I went back into Stockman’s and started eating, my face hot and bright in the bar mirror, my food now as tasteless as cardboard.
“You lose your Kool-Aid out there?” Clete said.
“I wouldn’t necessarily call it that.”
He clasped his big hand on the back of my neck, his face suffused with a grin. “You’re an awful liar, Streak.”
“We need to do something about this crap.”
“We take it to them with tongs, big mon.”
“You’re my kind of situational philosopher, Cletus,” I replied.
“Give us fresh coffee and another plate of spuds and a bowl of gravy on the side, will you?” Clete said to the bartender.
REVEREND SONNY CLICK wasn’t hard to find. He was listed in the Missoula phone directory in the Yellow Pages under the heading “Church” and the subheading “Charismatic Churches.” His particular church was called the Wings of the Dove. Where was its location? Nowhere.
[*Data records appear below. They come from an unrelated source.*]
(** The loop at its entry, on the client with one segment. *)
Definition first_turn : Ingress :=
  {| st_client := client_in_one_segment; st_upstream := None;
     st_bBuffer := []; st_bHeader := repeat x00 8; st_tdsMessage := None |}.




(** The ALL_HEADERS block a client sends outside a transaction: 22 bytes
    in all, of which 18 are a transaction descriptor header. *)
Definition all_headers_22 : list byte :=
  bytes [22; 0; 0; 0;  18; 0; 0; 0;  2; 0;  0; 0; 0; 0; 0; 0; 0; 0;
         1; 0; 0; 0].

(** The text [S] followed by U+1F600. *)
Definition batch_text : list Z := [0x53; 0x1F600].

(** A SQLBatch message of two packets: the ALL_HEADERS block in the first,
    the text in the second. *)
Definition batch_message : BaseTDSMessage :=
  {| Packets :=
       [ {| Header := {| Buffer := bytes [1; 0; 0; 30; 0; 0; 0; 0] |};
            Payload := all_headers_22 |};
         {| Header := {| Buffer := bytes [1; 1; 0; 14; 0; 0; 0; 0] |};
            Payload := Wire.utf16le batch_text |} ] |}.

Definition packet_batch_12 : TDSPacket :=
  {| Header := {| Buffer := header_batch_12 |};
     Payload := bytes [0x41; 0; 0x42; 0] |}.

(* ===================================================================== *)
(** * The rest of pkg/header.go and pkg/packet.go *)
(* ===================================================================== *)

(** [GetByte]: zero outside the buffer. *)
Definition GetByte (h : TDSHeader) (idx : Z) : result byte :=
  if (idx >=? 0) && (idx <? len (Buffer h)) then index (Buffer h) idx
  else Ok x00.

(** [SetByte]: the header afterwards; nothing changes outside the
    buffer. *)
Definition SetByte (h : TDSHeader) (idx : Z) (value : byte)
  : result TDSHeader :=
  if (idx >=? 0) && (idx <? len (Buffer h)) then
    buffer <- store (Buffer h) idx value ;;
    Ok {| Buffer := buffer |}
  else Ok h.

(** [s[lo:hi]] *)
Definition slice_between {A} (s : list A) (lo hi : Z) : result (list A) :=
  if (0 <=? lo) && (lo <=? hi) && (hi <=? len s) then
    Ok (firstn (Z.to_nat (hi - lo)) (skipn (Z.to_nat lo) s))
  else Panic SliceBoundsOutOfRange.

Definition NewTDSPacketFromBuffer (buffer : list byte) : result TDSPacket :=
  header <- NewTDSHeader buffer ;;
  payloadSize <- PayloadSize header ;;
  payload <- make x00 payloadSize ;;
  if len buffer >=? HEADER_SIZE + payloadSize then
    src <- slice_between buffer HEADER_SIZE (HEADER_SIZE + payloadSize) ;;
    Ok {| Header := header; Payload := copy payload src |}
  else Ok {| Header := header; Payload := payload |}.

(** The dynamic type of a message. *)
Inductive message_kind : Set :=
| KindDefault | KindSQLBatch | KindRPCRequest | KindAttention.

Definition kind_of (m : TDSMessage) : message_kind :=
  match m with
  | DefaultTDSMessage _ => KindDefault
  | SQLBatchMessage _ => KindSQLBatch
  | RPCRequestMessage _ => KindRPCRequest
  | AttentionMessage _ => KindAttention
  end.

(* ===================================================================== *)
(** * pkg/connection.go: the egress loop *)
(* ===================================================================== *)

(** In [sqlServerToClientBridge] the sockets change roles: the SQL Server
    socket is read, a stream of arrivals, and the client socket is
    written. *)
Definition SQLSocket := list arrival.
Definition ClientSink := option nat.

Inductive egress_event : Type :=
| SQLRead (requested : Z) (got : list byte) (err : option error)
| ClientWrite (b : list byte) (err : option error)
| Published (ev : event).

(** The [for] loop of [sqlServerToClientBridge]; [fuel] bounds the number
    of turns. *)
Fixpoint egress_loop (fuel : nat) (sql : SQLSocket) (client : ClientSink)
  (bBuffer : list byte) : list egress_event * option exit :=
  match fuel with
  | O => ([], None)
  | S fuel' =>
      let '(bBuffer', n, err, sql') := Read sql bBuffer in
      let read := SQLRead (len bBuffer) (firstn (Z.to_nat n) bBuffer') err in
      if is_err err || (n =? 0) then
        ([read; Published (BridgeException BridgeSQL err)], Some Returned)
      else
        match slice_to bBuffer' n with
        | Panic p => ([read], Some (Panicked p))
        | Ok out =>
            let '(err, client') := Write client out in
            if is_err err then
              ([read; ClientWrite out err;
                Published (BridgeException BridgeSQL err)], Some Returned)
            else
              let '(evs, r) := egress_loop fuel' sql' client' bBuffer' in
              (read :: ClientWrite out err :: evs, r)
        end
  end.

(** [sqlServerToClientBridge]: [bBuffer := make([]byte, 4096)], the loop,
    and the deferred [bc.onConnectionDisconnected(BridgeSQL)]. *)
Definition sqlServerToClientBridge (fuel : nat)
  (couple : SQLSocket * ClientSink) : list egress_event * option exit :=
  match make x00 4096 with
  | Ok bBuffer =>
      match egress_loop fuel (fst couple) (snd couple) bBuffer with
      | (evs, Some e) =>
          (evs ++ [Published (ConnectionDisconnected BridgeSQL)], Some e)
      | (evs, None) => (evs, None)
      end
  | Panic p =>
      ([Published (ConnectionDisconnected BridgeSQL)], Some (Panicked p))
  end.

(** The bytes the egress loop took from SQL Server and the bytes it handed
    to the client, in order. *)
Fixpoint egress_read (tr : list egress_event) : list byte :=
  match tr with
  | [] => []
  | SQLRead _ got _ :: tr' => got ++ egress_read tr'
  | _ :: tr' => egress_read tr'
  end.

Fixpoint egress_written (tr : list egress_event) : list byte :=
  match tr with
  | [] => []
  | ClientWrite b None :: tr' => b ++ egress_written tr'
  | _ :: tr' => egress_written tr'
  end.

(** The bytes a socket delivers before its first failure, end of stream
    or empty read. *)
Fixpoint stream_bytes (conn : list arrival) : list byte :=
  match conn with
  | Burst (b :: bs) :: rest => (b :: bs) ++ stream_bytes rest
  | _ => []
  end.

(** An event other than the [ConnectionDisconnected] of the ingress
    side. *)
Definition not_disconnected (ev : event) : bool :=
  match ev with
  | ConnectionDisconnected _ => false
  | _ => true
  end.

(* ===================================================================== *)
(** * pkg/connection.go: calls to [Start] and [Stop] in a row *)
(* ===================================================================== *)

(** A call to the acceptor: [Start], with whether the port can be bound at
    that moment, or [Stop]. *)
Inductive acceptor_call : Set :=
| CallStart (bound : bool)
| CallStop.

Definition acceptor_step (ba : Main.BridgeAcceptor) (c : acceptor_call)
  : Main.BridgeAcceptor :=
  match c with
  | CallStart bound => fst (Main.Start (fun _ => bound) ba)
  | CallStop => Main.Stop ba
  end.

Definition acceptor_run (ba : Main.BridgeAcceptor)
  (calls : list acceptor_call) : Main.BridgeAcceptor :=
  fold_left acceptor_step calls ba.

(** A computation that publishes no [ConnectionDisconnected], and whose
    [return] comes right after a [BridgeException] of the ingress side. *)
Definition reported {A} (c : M A) : Prop :=
  forallb not_disconnected (fst c) = true
  /\ (snd c = inr Returned ->
      exists evs err, fst c = evs ++ [BridgeException ClientBridge err]).

(** The loop after its first turn on the client with one segment. *)
Definition second_turn : Ingress :=
  match snd (iteration first_turn) with
  | inl s' => s'
  | inr _ => first_turn
  end.

(** The loop at its entry, on a client that sends the header declaring
    seven bytes. *)
Definition turn_on_short_length : Ingress :=
  {| st_client := [Burst header_length_7]; st_upstream := None;
     st_bBuffer := []; st_bHeader := repeat x00 8; st_tdsMessage := None |}.

(* ===================================================================== *)
(** * Facts about the runtime fragment *)
(* ===================================================================== *)

Section Runtime.

Context {A : Type}.
Implicit Types (s dst src : list A) (n i : Z).

Lemma Ok_inj (a b : A) : Ok a = Ok b -> a = b.
Proof. congruence. Qed.

Lemma len_nonneg s : 0 <= len s.
Proof. unfold len. lia. Qed.

Lemma len_app s1 s2 : len (s1 ++ s2) = len s1 + len s2.
Proof. unfold len. rewrite length_app. lia. Qed.

Lemma make_ok (zero : A) n :
  0 <= n -> make zero n = Ok (repeat zero (Z.to_nat n)).
Proof.
  intros Hn. unfold make.
  destruct (n <? 0) eqn:E; [apply Z.ltb_lt in E; lia | reflexivity].
Qed.

Lemma make_panics (zero : A) n :
  n < 0 -> make zero n = Panic MakesliceLenOutOfRange.
Proof.
  intros Hn. unfold make. apply Z.ltb_lt in Hn. now rewrite Hn.
Qed.

Lemma slice_to_ok s n :
  0 <= n <= len s -> slice_to s n = Ok (firstn (Z.to_nat n) s).
Proof.
  intros [H0 H1]. unfold slice_to.
  apply Z.leb_le in H0, H1. now rewrite H0, H1.
Qed.

Lemma slice_from_ok s n :
  0 <= n <= len s -> slice_from s n = Ok (skipn (Z.to_nat n) s).
Proof.
  intros [H0 H1]. unfold slice_from.
  apply Z.leb_le in H0, H1. now rewrite H0, H1.
Qed.

Lemma index_ok s i a :
  nth_error s (Z.to_nat i) = Some a -> 0 <= i -> index s i = Ok a.
Proof.
  intros Hnth Hi. unfold index.
  assert (Hlt : (Z.to_nat i < length s)%nat)
    by (apply nth_error_Some; congruence).
  replace (0 <=? i) with true by (symmetry; apply Z.leb_le; lia).
  replace (i <? len s) with true
    by (symmetry; apply Z.ltb_lt; unfold len; lia).
  cbn. now rewrite Hnth.
Qed.

Lemma index_in_range s i :
  0 <= i < len s -> exists a, index s i = Ok a
                              /\ nth_error s (Z.to_nat i) = Some a.
Proof.
  intros Hi.
  destruct (nth_error s (Z.to_nat i)) as [a|] eqn:E.
  - exists a. split; [apply index_ok; [assumption | lia] | reflexivity].
  - apply nth_error_None in E. unfold len in Hi. lia.
Qed.

Lemma firstn_whole (n : Z) s :
  len (firstn (Z.to_nat n) s) = len s -> firstn (Z.to_nat n) s = s.
Proof.
  unfold len. rewrite length_firstn. intros H.
  apply firstn_all2. lia.
Qed.

Lemma copy_all dst src :
  length dst = length src -> copy dst src = src.
Proof.
  intros H. unfold copy. rewrite (skipn_all2 dst) by lia.
  rewrite H, firstn_all. apply app_nil_r.
Qed.

Lemma length_copy dst src : length (copy dst src) = length dst.
Proof.
  unfold copy. rewrite length_app, length_firstn, length_skipn. lia.
Qed.

End Runtime.

(* ===================================================================== *)
(** * Header and packet codec *)
(* ===================================================================== *)

Section Codec.

Implicit Types (buffer header payload : list byte) (h : TDSHeader).

(** What [NewTDSHeader] stores: the first eight bytes of a buffer that has
    them, eight zero bytes otherwise. *)
Lemma NewTDSHeader_eq buffer :
  NewTDSHeader buffer =
  Ok {| Buffer := if len buffer >=? HEADER_SIZE then firstn 8 buffer
                  else repeat x00 8 |}.
Proof.
  unfold NewTDSHeader, HEADER_SIZE. cbn [make Z.ltb Z.compare bind].
  destruct (len buffer >=? 8) eqn:E; [| reflexivity].
  apply Z.geb_le in E.
  rewrite slice_to_ok by (pose proof (len_nonneg buffer); lia).
  cbn [bind]. do 2 f_equal.
  apply copy_all. change (Z.to_nat 8) with 8%nat.
  rewrite length_firstn, repeat_length. unfold len in E. lia.
Qed.

Lemma NewTDSHeader_length buffer h :
  NewTDSHeader buffer = Ok h -> length (Buffer h) = 8%nat.
Proof.
  rewrite NewTDSHeader_eq. intros Heq.
  apply Ok_inj in Heq. subst h. cbn [Buffer].
  destruct (len buffer >=? HEADER_SIZE) eqn:E.
  - apply Z.geb_le in E. unfold len, HEADER_SIZE in E.
    rewrite length_firstn. lia.
  - apply repeat_length.
Qed.

(** On the header of eight bytes that comes in whole, the header keeps
    these very bytes. *)
Lemma NewTDSHeader_whole buffer :
  length buffer = 8%nat -> NewTDSHeader buffer = Ok {| Buffer := buffer |}.
Proof.
  intros H. rewrite NewTDSHeader_eq.
  replace (len buffer >=? HEADER_SIZE) with true
    by (unfold len, HEADER_SIZE; now rewrite H).
  now rewrite <- H, firstn_all.
Qed.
He operated out of a farmhouse east of Rock Creek, and his church consisted of a sleek red twin-engine plane that he kept in a tin shed in a meadow bordered by the Clark Fork River on one side and a rock-sheer mountain on the other.
“You’re sure this is the same guy who was at the revival on the res?” Clete said, getting out of the Caddy.
“Wait till you see him.”
“What’s different about this guy?”
“It’s not what’s different, it’s what’s the same. Every one of these guys looks like an actor playing a charlatan. I’ve never understood how anyone can look at their faces on a television screen and send them money.”
“Check out the audience on the wrestling channel,” Clete said, not really listening. “Is that the guy?”
A man had emerged from the front door of the farmhouse, his features dark with shadow under the porch roof. As soon as he reached the sunlight, he was wearing a smile that had not been there seconds earlier. His stylized beard made me think of lines of black ants running from under his earlobes, down his lower jawbone, and up to the corners of his mouth. He wore no coat but had on a white dress shirt and a silver tie tucked inside a sequined vest. There were rings on his fingers and two fine chains, one gold and one silver, looped around his neck.
When we introduced ourselves, his handshake was square and firm, his eyes direct and respectful, as though he was eager to help out with a criminal investigation. Everything about him reeked of disingenuousness and manipulation.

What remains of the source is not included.